Data to examine below:
Lemma length_filter_cells (P : json -> Prop) `{!forall p : Uuid * json, Decision (P p.2)} id (Q : ListItem.t -> Prop) `{!forall i, Decision (Q i)} is_ :
  (forall i, i ∈ is_ -> Q i <-> exists v, cell id i = Some v /\ P v) ->
  length (filter (fun p : Uuid * json => P p.2) (omap (fun i => (fun v => (ListItem.id i, v)) <$> cell id i) is_)) = length (filter Q is_).
Proof.
  induction is_ as [|i is_ IH]; [done|]. intros HQ. rewrite omap_cons, (filter_cons Q).
  specialize (HQ i (list_elem_of_here _ _)) as HQi.
  assert (IH' := IH (fun j Hj => HQ j (list_elem_of_further _ _ _ Hj))). clear IH HQ.
  destruct (cell id i) as [v|]; cbn [fmap option_fmap option_map].
  - rewrite filter_cons. cbn [snd]. repeat case_decide; cbn [length]; rewrite ?IH'; try done; exfalso; naive_solver.
  - rewrite IH'. case_decide; [|done]. exfalso. naive_solver.
Qed.

Lemma NoDup_item_ids l t : well_formed t -> NoDup (ListItem.id <$> live_items l t).
Proof.
  intros Hwf. apply NoDup_fmap_2_strong; [|apply NoDup_live_items, (wf_items _ _ _ Hwf)].
  intros i j Hi Hj E. assert (Hi' : i ∈ items_of l t) by (unfold items_of; by rewrite merge_sort_Permutation).
  assert (Hj' : j ∈ items_of l t) by (unfold items_of; by rewrite merge_sort_Permutation).
  apply elem_of_items_of in Hi' as [_ Hi'], Hj' as [_ Hj']; [|done..]. congruence.
Qed.

Lemma convert_not_null from to v next : convert from to v = Some next -> next <> JNull.
Proof. intros Hc ->. apply convert_well_typed in Hc. destruct to.1; cbn in Hc; naive_solver. Qed.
End of Data to examine.
# Problem to work on:
All lines above from the one containing "specialize (HQ i" to the one containing "destruct (cell id" must be repeated exactly, both lines included, and no others.

# Solution for this problem:
  specialize (HQ i (list_elem_of_here _ _)) as HQi.
  assert (IH' := IH (fun j Hj => HQ j (list_elem_of_further _ _ _ Hj))). clear IH HQ.
  destruct (cell id i) as [v|]; cbn [fmap option_fmap option_map].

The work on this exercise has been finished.